-------- Recorded information --------

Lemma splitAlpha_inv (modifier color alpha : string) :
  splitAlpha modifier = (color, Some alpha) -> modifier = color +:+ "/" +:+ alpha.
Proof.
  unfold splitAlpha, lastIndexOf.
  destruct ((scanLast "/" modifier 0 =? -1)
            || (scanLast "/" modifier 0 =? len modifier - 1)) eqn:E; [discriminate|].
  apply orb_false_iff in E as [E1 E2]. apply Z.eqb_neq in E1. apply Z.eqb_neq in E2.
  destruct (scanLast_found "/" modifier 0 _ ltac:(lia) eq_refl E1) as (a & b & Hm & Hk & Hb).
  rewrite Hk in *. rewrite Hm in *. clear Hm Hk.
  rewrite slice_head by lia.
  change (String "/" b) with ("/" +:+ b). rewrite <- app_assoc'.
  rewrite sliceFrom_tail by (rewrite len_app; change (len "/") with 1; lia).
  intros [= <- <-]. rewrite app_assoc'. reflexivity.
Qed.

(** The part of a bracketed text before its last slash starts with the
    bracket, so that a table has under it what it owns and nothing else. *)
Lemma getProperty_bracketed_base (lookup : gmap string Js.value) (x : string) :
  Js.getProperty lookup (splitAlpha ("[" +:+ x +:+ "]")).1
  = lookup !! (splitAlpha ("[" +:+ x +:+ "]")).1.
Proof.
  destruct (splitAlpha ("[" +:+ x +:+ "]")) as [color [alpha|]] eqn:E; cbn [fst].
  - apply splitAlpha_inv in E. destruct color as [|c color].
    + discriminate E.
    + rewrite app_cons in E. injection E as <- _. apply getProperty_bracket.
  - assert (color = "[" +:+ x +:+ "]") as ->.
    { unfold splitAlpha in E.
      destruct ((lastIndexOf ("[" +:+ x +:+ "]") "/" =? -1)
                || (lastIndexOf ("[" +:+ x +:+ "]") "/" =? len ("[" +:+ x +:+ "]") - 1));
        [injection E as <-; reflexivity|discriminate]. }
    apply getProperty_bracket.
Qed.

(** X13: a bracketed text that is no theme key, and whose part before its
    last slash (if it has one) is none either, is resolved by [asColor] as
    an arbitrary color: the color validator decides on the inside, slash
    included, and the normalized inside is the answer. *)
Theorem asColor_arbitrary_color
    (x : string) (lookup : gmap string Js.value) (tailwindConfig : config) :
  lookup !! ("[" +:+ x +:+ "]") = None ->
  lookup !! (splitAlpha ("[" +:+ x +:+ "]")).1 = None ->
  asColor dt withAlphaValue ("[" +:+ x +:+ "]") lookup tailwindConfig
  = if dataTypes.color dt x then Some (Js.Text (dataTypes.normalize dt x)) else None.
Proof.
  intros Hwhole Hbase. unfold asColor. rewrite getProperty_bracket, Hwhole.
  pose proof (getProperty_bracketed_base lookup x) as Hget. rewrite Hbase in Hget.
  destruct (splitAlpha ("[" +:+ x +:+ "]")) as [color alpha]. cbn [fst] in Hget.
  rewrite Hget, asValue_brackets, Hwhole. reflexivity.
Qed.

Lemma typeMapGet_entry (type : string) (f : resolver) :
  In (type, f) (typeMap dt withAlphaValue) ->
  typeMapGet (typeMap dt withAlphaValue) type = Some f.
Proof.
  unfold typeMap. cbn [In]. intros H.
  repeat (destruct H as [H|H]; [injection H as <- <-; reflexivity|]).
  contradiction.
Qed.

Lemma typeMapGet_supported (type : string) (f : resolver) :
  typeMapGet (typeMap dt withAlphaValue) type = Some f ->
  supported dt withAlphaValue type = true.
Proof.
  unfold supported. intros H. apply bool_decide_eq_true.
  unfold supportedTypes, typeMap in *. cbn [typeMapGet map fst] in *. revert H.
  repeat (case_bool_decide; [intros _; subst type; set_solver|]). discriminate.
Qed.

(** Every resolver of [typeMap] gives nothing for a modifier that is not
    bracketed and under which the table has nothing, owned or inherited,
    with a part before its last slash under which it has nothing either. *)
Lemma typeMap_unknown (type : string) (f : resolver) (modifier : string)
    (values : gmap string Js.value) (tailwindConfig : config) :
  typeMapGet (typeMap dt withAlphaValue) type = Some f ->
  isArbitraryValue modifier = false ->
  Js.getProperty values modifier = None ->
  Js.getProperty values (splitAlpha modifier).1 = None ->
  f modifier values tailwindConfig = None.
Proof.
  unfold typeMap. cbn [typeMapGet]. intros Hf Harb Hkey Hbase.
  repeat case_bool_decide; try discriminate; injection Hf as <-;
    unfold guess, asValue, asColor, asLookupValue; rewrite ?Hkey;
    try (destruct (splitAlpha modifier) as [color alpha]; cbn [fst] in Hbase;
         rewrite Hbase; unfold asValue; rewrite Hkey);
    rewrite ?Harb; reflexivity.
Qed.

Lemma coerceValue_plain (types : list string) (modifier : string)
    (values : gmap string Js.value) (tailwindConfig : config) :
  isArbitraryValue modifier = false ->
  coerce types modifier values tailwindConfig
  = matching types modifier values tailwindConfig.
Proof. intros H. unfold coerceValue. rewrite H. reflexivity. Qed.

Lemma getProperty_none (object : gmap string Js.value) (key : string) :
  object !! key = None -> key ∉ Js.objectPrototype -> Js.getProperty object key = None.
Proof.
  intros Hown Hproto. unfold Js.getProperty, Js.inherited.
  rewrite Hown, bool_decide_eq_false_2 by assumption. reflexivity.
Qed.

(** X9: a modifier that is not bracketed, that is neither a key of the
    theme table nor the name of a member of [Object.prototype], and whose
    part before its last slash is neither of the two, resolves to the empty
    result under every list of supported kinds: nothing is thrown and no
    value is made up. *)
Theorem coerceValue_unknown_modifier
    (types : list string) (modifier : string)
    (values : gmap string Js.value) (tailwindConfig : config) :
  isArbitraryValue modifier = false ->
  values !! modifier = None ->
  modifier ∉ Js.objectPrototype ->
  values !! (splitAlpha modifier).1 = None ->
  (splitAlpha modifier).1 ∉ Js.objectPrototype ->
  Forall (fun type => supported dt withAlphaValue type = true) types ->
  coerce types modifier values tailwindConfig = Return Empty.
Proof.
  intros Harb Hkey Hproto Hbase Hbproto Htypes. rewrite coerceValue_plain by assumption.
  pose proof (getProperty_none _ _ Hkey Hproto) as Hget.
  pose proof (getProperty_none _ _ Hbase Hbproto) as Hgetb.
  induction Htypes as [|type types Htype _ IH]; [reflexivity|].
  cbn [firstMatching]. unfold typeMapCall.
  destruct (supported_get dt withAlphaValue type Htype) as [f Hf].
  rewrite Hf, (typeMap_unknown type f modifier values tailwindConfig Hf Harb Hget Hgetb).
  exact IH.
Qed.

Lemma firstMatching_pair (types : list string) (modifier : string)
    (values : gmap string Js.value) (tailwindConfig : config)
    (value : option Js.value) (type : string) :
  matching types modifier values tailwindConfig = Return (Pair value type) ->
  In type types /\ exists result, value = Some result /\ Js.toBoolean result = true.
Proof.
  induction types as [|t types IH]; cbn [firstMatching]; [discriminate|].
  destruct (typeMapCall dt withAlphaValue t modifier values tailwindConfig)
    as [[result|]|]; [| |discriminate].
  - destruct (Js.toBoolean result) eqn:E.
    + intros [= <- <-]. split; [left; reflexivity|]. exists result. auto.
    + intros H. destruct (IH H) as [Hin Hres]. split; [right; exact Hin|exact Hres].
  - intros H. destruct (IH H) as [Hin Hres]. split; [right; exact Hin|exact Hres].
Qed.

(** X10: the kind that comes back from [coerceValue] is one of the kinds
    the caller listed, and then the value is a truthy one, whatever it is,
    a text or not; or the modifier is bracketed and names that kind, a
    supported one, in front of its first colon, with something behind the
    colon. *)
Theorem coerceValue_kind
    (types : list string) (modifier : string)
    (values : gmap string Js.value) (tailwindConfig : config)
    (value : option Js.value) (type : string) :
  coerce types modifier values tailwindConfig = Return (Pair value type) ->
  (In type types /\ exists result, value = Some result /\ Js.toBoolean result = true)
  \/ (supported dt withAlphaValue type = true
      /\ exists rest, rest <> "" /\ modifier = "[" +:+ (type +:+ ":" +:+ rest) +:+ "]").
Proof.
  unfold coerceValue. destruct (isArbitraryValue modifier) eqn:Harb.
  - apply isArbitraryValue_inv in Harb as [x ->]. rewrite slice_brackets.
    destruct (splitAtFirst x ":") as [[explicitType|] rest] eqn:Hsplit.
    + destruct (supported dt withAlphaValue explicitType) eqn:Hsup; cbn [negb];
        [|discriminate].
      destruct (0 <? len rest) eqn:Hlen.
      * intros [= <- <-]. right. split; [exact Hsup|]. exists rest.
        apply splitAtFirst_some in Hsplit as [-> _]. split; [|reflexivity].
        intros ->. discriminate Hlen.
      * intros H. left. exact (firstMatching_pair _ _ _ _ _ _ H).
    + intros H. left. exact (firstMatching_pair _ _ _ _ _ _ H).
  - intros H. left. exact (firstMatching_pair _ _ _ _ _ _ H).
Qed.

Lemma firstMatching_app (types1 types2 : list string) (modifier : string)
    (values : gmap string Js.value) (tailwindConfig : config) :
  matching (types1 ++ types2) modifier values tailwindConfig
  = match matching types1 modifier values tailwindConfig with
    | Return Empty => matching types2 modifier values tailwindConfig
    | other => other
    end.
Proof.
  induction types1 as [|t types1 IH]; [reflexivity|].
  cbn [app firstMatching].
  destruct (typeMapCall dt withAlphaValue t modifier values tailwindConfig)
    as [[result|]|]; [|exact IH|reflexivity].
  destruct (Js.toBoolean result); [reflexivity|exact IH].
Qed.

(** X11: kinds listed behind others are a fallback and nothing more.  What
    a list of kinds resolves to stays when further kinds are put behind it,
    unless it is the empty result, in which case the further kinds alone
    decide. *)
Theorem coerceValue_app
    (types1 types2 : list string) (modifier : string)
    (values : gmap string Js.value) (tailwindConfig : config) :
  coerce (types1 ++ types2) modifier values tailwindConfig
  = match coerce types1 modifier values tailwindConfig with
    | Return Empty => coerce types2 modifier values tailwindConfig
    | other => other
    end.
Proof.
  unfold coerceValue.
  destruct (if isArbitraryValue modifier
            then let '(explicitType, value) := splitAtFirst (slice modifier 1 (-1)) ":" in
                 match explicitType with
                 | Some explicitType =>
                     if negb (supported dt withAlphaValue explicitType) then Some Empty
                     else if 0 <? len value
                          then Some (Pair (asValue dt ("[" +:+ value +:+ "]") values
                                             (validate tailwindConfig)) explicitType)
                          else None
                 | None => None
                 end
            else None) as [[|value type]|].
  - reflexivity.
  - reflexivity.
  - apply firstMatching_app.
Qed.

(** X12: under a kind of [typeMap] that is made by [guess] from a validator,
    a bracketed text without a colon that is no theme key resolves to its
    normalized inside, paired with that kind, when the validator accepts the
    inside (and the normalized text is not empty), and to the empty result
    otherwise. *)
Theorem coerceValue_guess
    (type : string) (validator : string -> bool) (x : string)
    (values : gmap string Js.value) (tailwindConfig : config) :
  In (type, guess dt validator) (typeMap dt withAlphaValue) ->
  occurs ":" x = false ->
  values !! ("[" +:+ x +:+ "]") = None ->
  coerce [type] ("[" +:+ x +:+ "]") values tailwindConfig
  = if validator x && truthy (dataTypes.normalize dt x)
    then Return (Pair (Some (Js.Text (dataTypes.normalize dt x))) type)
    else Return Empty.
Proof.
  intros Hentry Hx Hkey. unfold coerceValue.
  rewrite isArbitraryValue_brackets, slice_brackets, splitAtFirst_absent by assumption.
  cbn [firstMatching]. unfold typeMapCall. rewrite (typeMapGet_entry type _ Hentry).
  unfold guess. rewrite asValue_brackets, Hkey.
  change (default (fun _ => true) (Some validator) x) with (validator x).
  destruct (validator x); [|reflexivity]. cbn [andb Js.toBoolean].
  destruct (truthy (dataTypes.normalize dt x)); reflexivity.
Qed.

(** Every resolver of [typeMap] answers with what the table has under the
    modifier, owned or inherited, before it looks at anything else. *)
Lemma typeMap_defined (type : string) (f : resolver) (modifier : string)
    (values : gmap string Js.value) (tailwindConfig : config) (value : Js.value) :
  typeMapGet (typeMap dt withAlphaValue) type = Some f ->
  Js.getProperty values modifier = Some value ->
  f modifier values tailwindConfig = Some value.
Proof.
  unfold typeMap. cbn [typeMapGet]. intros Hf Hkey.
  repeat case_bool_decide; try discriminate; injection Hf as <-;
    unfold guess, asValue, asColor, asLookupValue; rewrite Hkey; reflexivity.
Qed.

--------

All that is wanted is the stretch of lines above from the one containing "then let '(explicitType, value)" through the one containing "else if 0 <? len value", duplicated exactly.

◆ Output for this task:
            then let '(explicitType, value) := splitAtFirst (slice modifier 1 (-1)) ":" in
                 match explicitType with
                 | Some explicitType =>
                     if negb (supported dt withAlphaValue explicitType) then Some Empty
                     else if 0 <? len value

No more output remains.